What is only now being understood is the lag time involved in cancer immunotherapy. Well, we actually learned this with the failed T-cell in vitro training programs of the 80's and 90's, but presumed the newer methods of training dendritic cells would cancel it out. It appread to have shortened the lag time somewhat, but not enough to remove it as a factor. In Provenge -- the first double-blind, randomized Phase III cancer immunotherapy trial -- it's pretty clear it takes about 10-12 weeks for things to get started. This is also why Dendreon's 48-hour turnaround is such a competitive advantage compared to other companies with 20 or 45-day turnarounds. The earlier you can dose, the more likely you are to avoid having the tumor growth outpace the ability of the therapy to be effective.
This gets us to the other important part of the Gleason score, its ability to predict survival. Peedoc is right in that men who initially present with high Gleason scores can live for years -- meaning Gleason is not perfectly predictive for survival. However, this is not usually the case when the men are hormone refractory (androgen independent). In Provenge's population, the men have failed hormone therapy, like all prostate cancer patients eventually do. Their PSA is rising and their tumors are spreading. At this point, Gleason scores become more clearly predictive of survival.
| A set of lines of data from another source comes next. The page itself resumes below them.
(* ===== verification/Pii.v ===== *)
(** * The PII guardrails
    (src/crates/himadri-plugins/src/pii_engine.rs and pii_guardrail.rs)

    redact-core's analyzer and anonymizer are arguments: the analyzer reports
    entities with their type, span and score, the anonymizer rewrites a text.
    [PiiEngine] is what the guardrails are written against. The guardrails read
    the gateway's live configuration from the outside world [W], and count in
    the process's metrics, when there are any. Whether a scan runs on the async
    worker or the blocking pool makes no difference here, and the histogram of
    scan durations is not modelled. *)

From S2P Require Import Prelude Str Float Types Json Config NetGuard Plugin.

(** ** The engine *)

Inductive RedactStrategy := Replace | Mask | Hash | Encrypt | Remove.

#[export] Instance RedactStrategy_eq_dec : EqDecision RedactStrategy.
Proof. solve_decision. Defined.

Definition redact_strategy_parse (s : string) : option RedactStrategy :=
  let s := to_ascii_lowercase s in
  if decide (s = "replace") then Some Replace
  else if decide (s = "mask") then Some Mask
  else if decide (s = "hash") then Some Hash
  else if decide (s = "encrypt") then Some Encrypt
  else if decide (s = "remove") then Some Remove
  else None.

Inductive PiiError := EngineError (m : string) | ConfigError (m : string).

Definition pii_error_to_string (e : PiiError) : string :=
  match e with
  | EngineError m => "pii engine error: " +:+ m
  | ConfigError m => "pii engine misconfigured: " +:+ m
  end.

Record PiiEntityHit := {
  hit_entity_type : string;
  hit_start : Z;
  hit_end : Z;
  hit_confidence : f32;
}.

Record RedactOptions := {
  ro_strategy : RedactStrategy;
  ro_entities : option (gset string);
  ro_min_confidence : f32;
}.

Definition default_redact_options : RedactOptions :=
  {| ro_strategy := Replace; ro_entities := None; ro_min_confidence := f32_lit 6 10 |}.

Record RedactOutcome := { out_text : string; out_replaced : list (string * Z) }.

(** What the guardrails need of an engine. *)
Class PiiEngine (E : Type) := {
  pe_scan : E -> string -> RedactOptions -> result (list PiiEntityHit) PiiError;
  pe_redact : E -> string -> RedactOptions -> result RedactOutcome PiiError;
}.

(** A [BTreeMap<String, u32>]: its entries in the order of the keys. *)
Definition counts_entries (m : gmap string Z) : list (string * Z) :=
  stable_sort (fun a b => String.ltb a.1 b.1) (map_to_list m).

(** [*counts.entry(t).or_insert(0) += n] *)
Definition count_add (t : string) (n : Z) (m : gmap string Z) : gmap string Z :=
  <[t := wrap_u32 (default 0 (m !! t) + n)]> m.

(** ** The redact-core engine *)

Record EngineSecrets := { hash_salt : option string; encryption_key : option string }.

Definition engine_secrets_from_env (env : string -> option string) : EngineSecrets :=
  {| hash_salt := env "GUARDRAILS_HASH_SALT"; encryption_key := env "GUARDRAILS_ENCRYPTION_KEY" |}.

(** A recognizer's result; its captured text is dropped before anything else
    sees it. *)
Record RecognizerResult := {
  rr_entity_type : string;
  rr_start : Z;
  rr_end : Z;
  rr_score : f32;
  rr_text : option string;
  rr_context : option (list string);
}.

Record AnonymizerConfig := {
  an_strategy : RedactStrategy;
  an_encryption_key : option string;
  an_hash_salt : option string;
  an_preserve_format : bool;
}.

(** A score that reaches a threshold; false on a NaN. *)
Definition f32_geb (a b : f32) : bool := SFleb b a.

Section RedactCore.
Context (analyze : string -> result (list RecognizerResult) string).
Context (anonymize : string -> list RecognizerResult -> AnonymizerConfig -> result string string).

Definition filtered_entities (text : string) (opts : RedactOptions)
    : result (list RecognizerResult) PiiError :=
  let? analysis := map_err EngineError (analyze text) in
  Ok ((fun e => {| rr_entity_type := rr_entity_type e; rr_start := rr_start e; rr_end := rr_end e;
                   rr_score := rr_score e; rr_text := None; rr_context := None |}) <$>
      List.filter (fun e => match ro_entities opts with
                            | Some set => bool_decide (rr_entity_type e ∈ set)
                            | None => true
                            end)
        (List.filter (fun e => f32_geb (rr_score e) (ro_min_confidence opts)) analysis)).

Definition anonymizer_config (secrets : EngineSecrets) (opts : RedactOptions)
    : result AnonymizerConfig PiiError :=
  if bool_decide (ro_strategy opts = Encrypt) && bool_decide (encryption_key secrets = None) then
    Err (ConfigError "encrypt strategy requires GUARDRAILS_ENCRYPTION_KEY")
  else
    Ok {| an_strategy := ro_strategy opts; an_encryption_key := encryption_key secrets;
          an_hash_salt := hash_salt secrets; an_preserve_format := true |}.

Definition redact_core_scan (text : string) (opts : RedactOptions)
    : result (list PiiEntityHit) PiiError :=
  let? entities := filtered_entities text opts in
  Ok ((fun e => {| hit_entity_type := rr_entity_type e; hit_start := rr_start e;
                   hit_end := rr_end e; hit_confidence := rr_score e |}) <$> entities).

Definition redact_core_redact (secrets : EngineSecrets) (text : string) (opts : RedactOptions)
    : result RedactOutcome PiiError :=
  let? entities := filtered_entities text opts in
  match entities with
  | [] => Ok {| out_text := text; out_replaced := [] |}
  | _ =>
      let counts := foldl (fun m e => count_add (rr_entity_type e) 1 m) ∅ entities in
      let? config := anonymizer_config secrets opts in
      let? text := map_err EngineError (anonymize text entities config) in
      Ok {| out_text := text; out_replaced := counts_entries counts |}
  end.

End RedactCore.

(** Secrets the gateway looks for besides the recognizer's own patterns. *)
Definition SECRET_PATTERNS : list (string * string * f32) :=
  [("GW_JWT", "eyJ[a-zA-Z0-9_-]+\.eyJ[a-zA-Z0-9_-]+\.[a-zA-Z0-9_-]+", f32_lit 95 100);
   ("GW_AWS_KEY", "AKIA[0-9A-Z]{16}", f32_lit 95 100);
   ("GW_API_KEY", "sk-[a-zA-Z0-9_-]{16,}", f32_lit 9 10);
   ("GW_BEARER_TOKEN", "(?i)bearer\s+[a-zA-Z0-9._~+/=-]{16,}", f32_lit 9 10)].

(** The engine: the library's recognizer with those patterns added, and the
    secrets of the strategies. *)
Record RedactCoreEngine (Rec : Type) := { rce_engine : Rec; rce_secrets : EngineSecrets }.
Arguments rce_engine {Rec}.
Arguments rce_secrets {Rec}.

Section Engine.
Context {Rec : Type} (pattern_new : Rec).
Context (add_pattern : string -> string -> f32 -> Rec -> result Rec string).
Context (analyze : Rec -> string -> result (list RecognizerResult) string).
Context (anonymize : string -> list RecognizerResult -> AnonymizerConfig -> result string string).

Fixpoint add_patterns (ps : list (string * string * f32)) (r : Rec) : result Rec PiiError :=
  match ps with
  | [] => Ok r
  | (name, regex, score) :: ps =>
      let? r := map_err (fun e => ConfigError ("invalid pattern " +:+ name +:+ ": " +:+ e))
                  (add_pattern name regex score r) in
      add_patterns ps r
  end.

Definition redact_core_new (secrets : EngineSecrets) : result (RedactCoreEngine Rec) PiiError :=
  let? r := add_patterns SECRET_PATTERNS pattern_new in
  Ok {| rce_engine := r; rce_secrets := secrets |}.

#[export] Instance redact_core_engine : PiiEngine (RedactCoreEngine Rec) :=
  {| pe_scan := fun e => redact_core_scan (analyze (rce_engine e));
     pe_redact := fun e => redact_core_redact (analyze (rce_engine e)) anonymize (rce_secrets e) |}.
End Engine.

(** ** Settings *)

Inductive PiiMode := ModeRedact | ModeBlock | ModeObserve.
The highest Gleason scores predict a pretty rapid decline in the patients due to a high growth rate for the tumor. It is logical a cancer could grow fast enought to outpace an immunotherapy drug that takes 10-12 weeks. High Gleason scores are an excellent predictor for bone pain, which is a symptom of tumor growth (it splits the bones from the inside).
When you combine the fast growth of the cancer cells in high Gleason patients with the fact these cells are less likely to express PAP, it is perfectly clear and logical why Provenge would work in lower Gleason scores and not higher Gleason scores.
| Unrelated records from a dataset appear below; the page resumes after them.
(* ===== verification/Budget.v ===== *)
(** * The budget plugin
    (src/crates/himadri-plugins/src/budget.rs)

    Spend per principal in whole micro-dollars, at the width of the code's
    [u64]; costs are [f64]. The stores of the process are a map from names,
    clock readings are arguments, and the iteration order of a [HashMap] is an
    argument ([iter]). *)

From S2P Require Import Prelude Str Float Types Plugin.

(** ** The spend store *)

Record SpendEntry := { se_micro_usd : Z; se_last_update : Z }.

Record SpendStore := { ss_spend : gmap string SpendEntry; ss_max_keys : Z }.

Definition million : f64 := f64_of_Z 1000000.

Definition usd_to_micro (usd : f64) : Z :=
  f64_as_u64 (f64_max (f64_round (f64_mul usd million)) f64_zero).

Definition micro_to_usd (micro : Z) : f64 := f64_div (f64_of_Z micro) million.

Definition spend_store_new (max_keys : Z) : SpendStore :=
  {| ss_spend := ∅; ss_max_keys := max_keys |}.

(** [iter().min_by_key(|(_, entry)| entry.last_update)]: the first of the
    least recently updated. *)
Fixpoint min_by_update (l : list (string * SpendEntry)) : option (string * SpendEntry) :=
  match l with
  | [] => None
  | x :: l =>
      match min_by_update l with
      | Some y => if se_last_update y.2 <? se_last_update x.2 then Some y else Some x
      | None => Some x
      end
  end.

Section Store.
Context (iter : gmap string SpendEntry -> list (string * SpendEntry)).

Definition spend_evict (key : string) (s : SpendStore) : gmap string SpendEntry :=
  let spend := ss_spend s in
  if bool_decide (spend !! key = None) && (0 <? ss_max_keys s)
     && (ss_max_keys s <=? Z.of_nat (size spend))
  then match min_by_update (iter spend) with
       | Some (lru_key, _) => delete lru_key spend
       | None => spend
       end
  else spend.

Definition spend_add (now : Z) (key : string) (usd : f64) (s : SpendStore) : SpendStore :=
  let spend := spend_evict key s in
  let micro := match spend !! key with Some e => se_micro_usd e | None => 0 end in
  {| ss_spend := <[key := {| se_micro_usd := saturating_add_u64 micro (usd_to_micro usd);
                             se_last_update := now |}]> spend;
     ss_max_keys := ss_max_keys s |}.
I'll be a bit more specific. For Provenge to work, you need to believe that there are shared rejection antigens that are inevitably expressed and do not display significant plasticity. If you believe as you state that part of the anaplastic process of dedifferentiation removes the target from later stage cells, you've got your answer and understand the problem I'm referring to. Given your innuendo regarding my immunologic knowledge, I assume you are aware of this issue.
I'm not sure you can claim there was inactivity in later patients, only that there was a lack of efficacy.
Histology and clinical practice shows, as mouton pointed out, the higher the Gleason score the more likely the tumor is to grow rapidly. This is especially true in hormone refractory patients.
It takes 10-12 weeks for Provenge to get going. While this is happening, the prostate cancer is advancing. It is advancing slowly in those with low Gleasons scroes. It is advancing quickly (or at least more likely to advance quickly) in patients with high Gleason scores. If you know anything about immunotherapy, it makes sense that a fast growing cancer would outstrip the healing effects of an immune response. It makes even more sense when you consider Gleason 8+ cells are very differentiated -- meaning they look a lot less like prostate cells than they used to (a nod here to the poster who corrected me, but since PAP is found on normal prostate tissue, more differentiation means less likely the antigen exists). The more differentiated, the more likely a given cell no longer has the PAP marker necessary.
Let's bring it back to the 10,000-foot level for a moment, though. The 9901 group was clearly sicker than the average prostate cancer patient who was just diagnosed as HR. More bone tumors, higher PSAs, higher Gleasons. The group with Gleason 8+ was like 36% of the population (correct me if I'm wrong here, I'm not looking at my Biotech Monthly reports for the facts) whereas they are only 25% of the normal population.
If 9901 was representative of a real-world HRPC population, there is a decent chance it would have been able to reach statistical significance for the entire population. It nearly did, despite the sicker population and the small sample size (125-ish).